Il avait le droit de tenir ce langage, et il l’aurait eu plus encore quelques jours après, lorsque a été publié l’arrangement passé avec la Belgique à l’occasion du Congo. Cet arrangement prouve qu’entre deux pays voisins et deux gouvernemens qui veulent s’entendre, l’accord est toujours possible, même sur des questions délicates. On sait que le roi Léopold, il y a déjà quelque temps, a manifesté l’intention de céder le Congo à la Belgique, et dès ce moment le gouvernement de la République a dû se préoccuper de ce que deviendrait notre droit de préférence lorsque cette éventualité se réaliserait. Depuis, le bruit a couru, et il se trouve confirmé, que le roi, devançant l’époque où il s’était proposé de faire ce transfert, était à la veille de l’accomplir. Dès lors, la question prenait pour nous un caractère d’urgence qui ne nous permettait plus d’atermoyer : il fallait absolument arriver à une solution qui ne laissât place à aucune ambiguïté.

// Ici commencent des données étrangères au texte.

(** ** The analyzer and its platform *)

(** A JavaScript error, by its name. *)
Inductive JsError : Type :=
| EncodingError
| TypeError
| RangeError
| InvalidAudioError
| OtherError (code : nat).

(** What [decodeAudioData] resolves with: channel 0 and the duration. *)
Record AudioBuffer : Type := mkAudioBuffer {
  channelData0 : list num;
  buffer_duration : num
}.

(** The platform's audio context: its sample rate and its decoder, which
    rejects or resolves. *)
Record AudioContext : Type := mkAudioContext {
  ctx_sampleRate : Qc;
  decodeAudioData : list Byte.byte -> JsError + AudioBuffer
}.

(** The fields of a [ProsodyAnalyzer]; the constructor sets
    [audioContext = null] and [sampleRate = 44100]. *)
Record ProsodyAnalyzer : Type := mkProsodyAnalyzer {
  audioContext : option AudioContext;
  sampleRate : Qc
}.

Definition new_ProsodyAnalyzer : ProsodyAnalyzer :=
  mkProsodyAnalyzer None (Q2Qc (inject_Z 44100)).

(** How a call ends: with an error (thrown, or the rejection of the
    asynchronous [analyzeAudio]), never, or with a value. *)
Inductive outcome (A : Type) : Type :=
| Rejected (e : JsError)
| Diverged
| Resolved (v : A).

Arguments Rejected {A} e.
Arguments Diverged {A}.
Arguments Resolved {A} v.

Section WithMath.

Variable Math : MathLib.

(** [this.applyHammingWindow] *)
Definition applyHammingWindow (frame : list num) : list num :=
  let n := length frame in
  map (fun i =>
         Num.get frame i
         * (Num.of_Q (54 # 100)
            - Num.of_Q (46 # 100)
              * Math_cos Math
                  (Num.of_Z 2 * Math_PI Math * Num.of_nat i
                   / Num.of_Z (Z.of_nat n - 1))))
      (seq 0 n).

(** One Durand-Kerner update of [roots[i]], in place. *)
Definition root_update (coeffs : list num) (n : nat) (roots : list complex)
  (i : nat) : list complex :=
  let undefined := mkComplex NaN NaN in
  let ri := nth i roots undefined in
  let p := evaluatePolynomial coeffs ri in
  let denom :=
    fold_left
      (fun denom j =>
         if (i =? j)%nat then denom
         else
           let rj := nth j roots undefined in
           complexMul denom
             (mkComplex (real ri - real rj) (imag ri - imag rj)))
      (seq 0 n) (mkComplex Num.one Num.zero) in
  let correction := complexDiv p denom in
  list_set roots i
    (mkComplex (real ri - real correction) (imag ri - imag correction)).

(** [this.findPolynomialRoots]: [maxIter = 50] sweeps over the roots. *)
Definition findPolynomialRoots (coeffs : list num) : list complex :=
  let n := (length coeffs - 1)%nat in
  let roots0 :=
    map (fun i =>
           let angle :=
             (Num.of_Z 2 * Math_PI Math * Num.of_nat i) / Num.of_nat n in
           mkComplex (Num.of_Q (9 # 10) * Math_cos Math angle)
                     (Num.of_Q (9 # 10) * Math_sin Math angle))
        (seq 0 n) in
  let maxIter := 50%nat in
  fold_left
    (fun roots _ => fold_left (root_update coeffs n) (seq 0 n) roots)
    (seq 0 maxIter) roots0.

(** What the loop of [lpcToFormants] pushes for one root: nothing, or one
    candidate. *)
Definition root_candidates (sampleRate : Qc) (root : complex)
  : list Candidate :=
  if imag root >? Num.zero then
    let freq :=
      Math_atan2 Math (imag root) (real root) * Fin sampleRate
      / (Num.of_Z 2 * Math_PI Math) in
    let bandwidth :=
      - Math_log Math
          (Math_sqrt Math (real root * real root + imag root * imag root))
      * Fin sampleRate / Math_PI Math in
    if (freq >? Num.of_Z 200) && (freq <? Num.of_Z 5000)
       && (bandwidth <? Num.of_Z 500)
    then [mkCandidate freq bandwidth]
    else []
  else [].

(** The array [formants] of [lpcToFormants] before it is sorted. *)
Definition formant_candidates (lpcCoeffs : list num) (sampleRate : Qc)
  : list Candidate :=
  flat_map (root_candidates sampleRate) (findPolynomialRoots lpcCoeffs).

(** [this.lpcToFormants] *)
Definition lpcToFormants (lpcCoeffs : list num) (sampleRate : Qc)
  : list num :=
  let formants := formant_candidates lpcCoeffs sampleRate in
  let sorted := js_sort (fun a b => freq a - freq b) formants in
  map freq (slice sorted 0 3).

Notre droit date du mois d’avril 1884. À cette époque, deux lettres ont été échangées entre M. Strauch, président de l’Association internationale du Congo, et M. Jules Ferry, président du Conseil et ministre des affaires étrangères, par lesquelles un droit de préférence était assuré à la France pour le cas où l’Association serait amenée à réaliser ses possessions. Plus tard, l’État indépendant a remplacé l’Association internationale ; mais il a hérité de ses obligations et de ses charges, et, par conséquent, il a dû reconnaître notre droit. Toutefois, en 1887, le gouvernement du Congo nous a fait savoir que, tout en reconnaissant ce droit, et même en le confirmant, le roi l’interprétait dans ce sens que nous ne pourrions pas l’opposer à la Belgique. Nous aurions pu protester alors, et soutenir que notre privilège n’admettait aucune exception; nous ne l’avons pas fait : nous nous sommes bornés à donner acte au gouvernement congolais de son interprétation, en tant qu’elle n’était pas contraire aux engagemens antérieurs. Que valait exactement cette réserve ? Peu de chose, à notre avis. Elle avait été faite pour maintenir la question ouverte jusqu’au jour où elle devrait être définitivement résolue par le fait de l’accession du Congo à la Belgique ; mais, dès ce moment, la disposition où était la France de ne pas opposer son droit à cette dernière était très clairement indiquée.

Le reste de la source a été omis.